ENTRIES SHOWN section start
(** C10. For float increments, and for int increments whose sums a float
    holds exactly, [updateServerResources] answers in every world with the
    allocations 100 + cpu increment, 40 + ram increment and 200 + disk
    increment (the binary64 sum for a float, the integer sum itself for an
    int) and leaves the world as it was; the answer is the same in every
    world, and a second call with the same arguments, made after the
    first, gives it again and again changes nothing: nothing accumulates. *)
Theorem updateServerResources_pure (cpu ram disk : number) (w : World) :
  representable 100 cpu -> representable 40 ram -> representable 200 disk ->
  exists r,
    updateServerResources cpu ram disk w = (Ok r, w)
    /\ reports 100 cpu (cpu_updated_allocation r)
    /\ reports 40 ram (ram_updated_allocation r)
    /\ reports 200 disk (disk_space_updated_allocation r)
    /\ message r = "Server resources successfully updated."
    /\ updateServerResources cpu ram disk
         (snd (updateServerResources cpu ram disk w)) = (Ok r, w)
    /\ forall w', updateServerResources cpu ram disk w' = (Ok r, w').
Proof.
  intros Hcpu Hram Hdisk.
  destruct (to_float_int_plus 100 cpu Hcpu) as (c & Hc & Hc').
  destruct (to_float_int_plus 40 ram Hram) as (r & Hr & Hr').
  destruct (to_float_int_plus 200 disk Hdisk) as (d & Hd & Hd').
  assert (Hrun : forall w',
             updateServerResources cpu ram disk w' =
               (Ok (mkServerResourceUpdateResponse c r d
                      "Server resources successfully updated."), w')).
  { intros w'. unfold updateServerResources, ServerResourceUpdateResponse_init.
    cbv zeta. rewrite Hc, Hr, Hd. reflexivity. }
  exists (mkServerResourceUpdateResponse c r d
            "Server resources successfully updated.").
  rewrite Hrun. cbn [snd cpu_updated_allocation ram_updated_allocation
                     disk_space_updated_allocation message].
  repeat split; try assumption. apply Hrun.
Qed.

(** The docstring's call, with ints: 110, 45 and 220. *)
Lemma updateServerResources_pure_witness :
  exists r,
    updateServerResources (PyInt 10) (PyInt 5) (PyInt 20) (fresh_world dana_store) =
      (Ok r, fresh_world dana_store)
    /\ float_to_Z (cpu_updated_allocation r) = Some 110
    /\ float_to_Z (ram_updated_allocation r) = Some 45
    /\ float_to_Z (disk_space_updated_allocation r) = Some 220
    /\ message r = "Server resources successfully updated."
    /\ updateServerResources (PyInt 10) (PyInt 5) (PyInt 20)
         (snd (updateServerResources (PyInt 10) (PyInt 5) (PyInt 20)
                 (fresh_world dana_store))) = (Ok r, fresh_world dana_store)
    /\ forall w',
         updateServerResources (PyInt 10) (PyInt 5) (PyInt 20) w' = (Ok r, w').
Proof.
  apply (updateServerResources_pure (PyInt 10) (PyInt 5) (PyInt 20)
           (fresh_world dana_store)); cbn; lia.
Defined.

(** The same call on binary64 values written out: 0.1, -40.0 and 2.5 give
    100.1, 0.0 and 202.5. *)
Example updateServerResources_floats :
  fst (updateServerResources
         (PyFloat (S754_finite false 7205759403792794 (-56)))
         (PyFloat (S754_finite true 5629499534213120 (-47)))
         (PyFloat (S754_finite false 5629499534213120 (-51)))
         (fresh_world empty_store)) =
    Ok (mkServerResourceUpdateResponse
          (S754_finite false 7043911292184166 (-46))
          (S754_zero false)
          (S754_finite false 7124835347988480 (-45))
          "Server resources successfully updated.").
Proof. reflexivity. Qed.

(** Edges: an increment too small to show is absorbed, and an int beyond
    the exact range is rounded once, to nearest even. *)
Example updateServerResources_edges :
  fst (updateServerResources
         (PyFloat (S754_finite false 6646139978924579 (-119)))
         (PyInt (2 ^ 54 + 2 - 40)) (PyInt (10 ^ 400))
         (fresh_world empty_store)) =
    Raise (OverflowError "int too large to convert to float")
  /\ to_float (int_plus 100 (PyFloat (S754_finite false 6646139978924579 (-119)))) =
       Ok (S754_finite false 7036874417766400 (-46))
  /\ option_map float_to_Z
       (match to_float (int_plus 100 (PyInt (2 ^ 54 + 2))) with
        | Ok x => Some x
        | Raise _ => None
        end) = Some (Some 18014398509482088).
Proof. repeat split. Qed.
End Resources.


(** * Further properties of the services *)

(** ** More on the explanation cache *)

Lemma find_app_none {A} (p : A -> bool) (rows : list A) (r : A) :
  find p rows = None -> p r = true -> find p (rows ++ [r]) = Some r.
Proof.
  intros Hnone Hr. induction rows as [|r' rows IH]; simpl in *.
  - rewrite Hr. reflexivity.
  - destruct (p r'); [discriminate | apply IH, Hnone].
Qed.

Lemma filter_none {A} (p : A -> bool) (rows : list A) :
  (forall r, In r rows -> p r = false) -> filter p rows = [].
Proof.
  intros H. induction rows as [|r rows IH]; simpl; [reflexivity|].
  rewrite (H r (or_introl eq_refl)). apply IH. intros r' Hin. apply H.
  right. exact Hin.
Qed.

Lemma next_id_not_in {A} (id : A -> Z) (rows : list A) :
  ~ In (next_id id rows) (map id rows).
Proof.
  intros Hin. apply in_map_iff in Hin. destruct Hin as (r & Heq & Hin).
  apply (next_id_fresh id rows r Hin). exact Heq.
Qed.

Section ExplanationCacheMore.
Import explainEmoji_service.
Variable env : Env.

Lemma fetch_explanation_status (s : string) (w : World) :
  ~ (200 <= status_code (groq_get env s) <= 299) ->
  fetch_explanation_from_groq env s w =
    (Raise (HTTPStatusError (status_code (groq_get env s))),
     mkWorld (store w) (provider_calls w ++ [s]) (clock_reads w) (uuid_draws w)).
Proof.
  intros Hstatus.
  unfold fetch_explanation_from_groq, bind, client_get, raise_for_status.
  replace ((200 <=? status_code (groq_get env s))
           && (status_code (groq_get env s) <=? 299)) with false; [reflexivity|].
  symmetry. apply andb_false_iff.
  destruct (Z.leb_spec 200 (status_code (groq_get env s))) as [H1|H1];
    [right; apply Z.leb_gt; lia | left; reflexivity].
Qed.

(** The provider is asked exactly once by every fetch, however it ends. *)
Lemma fetch_explanation_world (s : string) (w : World) :
  snd (fetch_explanation_from_groq env s w) =
    mkWorld (store w) (provider_calls w ++ [s]) (clock_reads w) (uuid_draws w).
Proof.
  unfold fetch_explanation_from_groq, bind, client_get, raise_for_status,
    response_json, subscript, ret, raise.
  destruct ((200 <=? status_code (groq_get env s))
            && (status_code (groq_get env s) <=? 299)); [|reflexivity].
  destruct (body (groq_get env s)) as [v|]; [|reflexivity].
  destruct v as [ | | | | | |d]; try reflexivity.
  destruct (dict_get "explanation" d); reflexivity.
Qed.

Lemma explainEmoji_run_hit (s : string) (w : World) (e : Emoji)
      (first : Explanation) (others : list Explanation) :
  emoji_record (store w) s = Some e ->
  explanations_of (store w) e = first :: others ->
  explainEmoji env s w = (Ok (mkEmojiExplanationResponse s (content first)), w).
Proof.
  intros Hrecord Hexplanations.
  unfold explainEmoji, Emoji_find_unique, bind, get_store, ret.
  rewrite Hrecord, Hexplanations. reflexivity.
Qed.

Lemma explainEmoji_run_unseen (s text : string) (w : World) :
  emoji_record (store w) s = None ->
  provider_text (groq_get env s) text ->
  explainEmoji env s w =
    (Ok (mkEmojiExplanationResponse s text),
     mkWorld (mkStore (emojis (store w)
                         ++ [mkEmoji (next_id emoji_id (emojis (store w))) s])
                      (explanations (store w)
                         ++ [mkExplanation
                               (next_id explanation_id (explanations (store w)))
                               text (next_id emoji_id (emojis (store w))) 1])
                      (users (store w)) (sessions (store w)))
             (provider_calls w ++ [s]) (clock_reads w) (uuid_draws w)).
Proof.
  intros Hrecord Hprovider.
  unfold explainEmoji, Emoji_find_unique.
  unfold bind at 1 2. unfold get_store, ret at 1. rewrite Hrecord.
  unfold bind at 1 2. rewrite (fetch_explanation_text env s text w Hprovider).
  unfold bind at 1. rewrite Emoji_create_run by exact Hrecord.
  unfold bind at 1. rewrite Explanation_create_run
    by (apply existsb_last, Z.eqb_refl).
  reflexivity.
Qed.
ENTRIES SHOWN section end
THE TASK: Take exactly the lines from the one containing "(Ok (mkServerResourceUpdateResponse c" through the one containing "(PyFloat (S754_finite true" in the data above, and output them with nothing added.

WRITTEN ANSWER:
               (Ok (mkServerResourceUpdateResponse c r d
                      "Server resources successfully updated."), w')).
  { intros w'. unfold updateServerResources, ServerResourceUpdateResponse_init.
    cbv zeta. rewrite Hc, Hr, Hd. reflexivity. }
  exists (mkServerResourceUpdateResponse c r d
            "Server resources successfully updated.").
  rewrite Hrun. cbn [snd cpu_updated_allocation ram_updated_allocation
                     disk_space_updated_allocation message].
  repeat split; try assumption. apply Hrun.
Qed.

(** The docstring's call, with ints: 110, 45 and 220. *)
Lemma updateServerResources_pure_witness :
  exists r,
    updateServerResources (PyInt 10) (PyInt 5) (PyInt 20) (fresh_world dana_store) =
      (Ok r, fresh_world dana_store)
    /\ float_to_Z (cpu_updated_allocation r) = Some 110
    /\ float_to_Z (ram_updated_allocation r) = Some 45
    /\ float_to_Z (disk_space_updated_allocation r) = Some 220
    /\ message r = "Server resources successfully updated."
    /\ updateServerResources (PyInt 10) (PyInt 5) (PyInt 20)
         (snd (updateServerResources (PyInt 10) (PyInt 5) (PyInt 20)
                 (fresh_world dana_store))) = (Ok r, fresh_world dana_store)
    /\ forall w',
         updateServerResources (PyInt 10) (PyInt 5) (PyInt 20) w' = (Ok r, w').
Proof.
  apply (updateServerResources_pure (PyInt 10) (PyInt 5) (PyInt 20)
           (fresh_world dana_store)); cbn; lia.
Defined.

(** The same call on binary64 values written out: 0.1, -40.0 and 2.5 give
    100.1, 0.0 and 202.5. *)
Example updateServerResources_floats :
  fst (updateServerResources
         (PyFloat (S754_finite false 7205759403792794 (-56)))
         (PyFloat (S754_finite true 5629499534213120 (-47)))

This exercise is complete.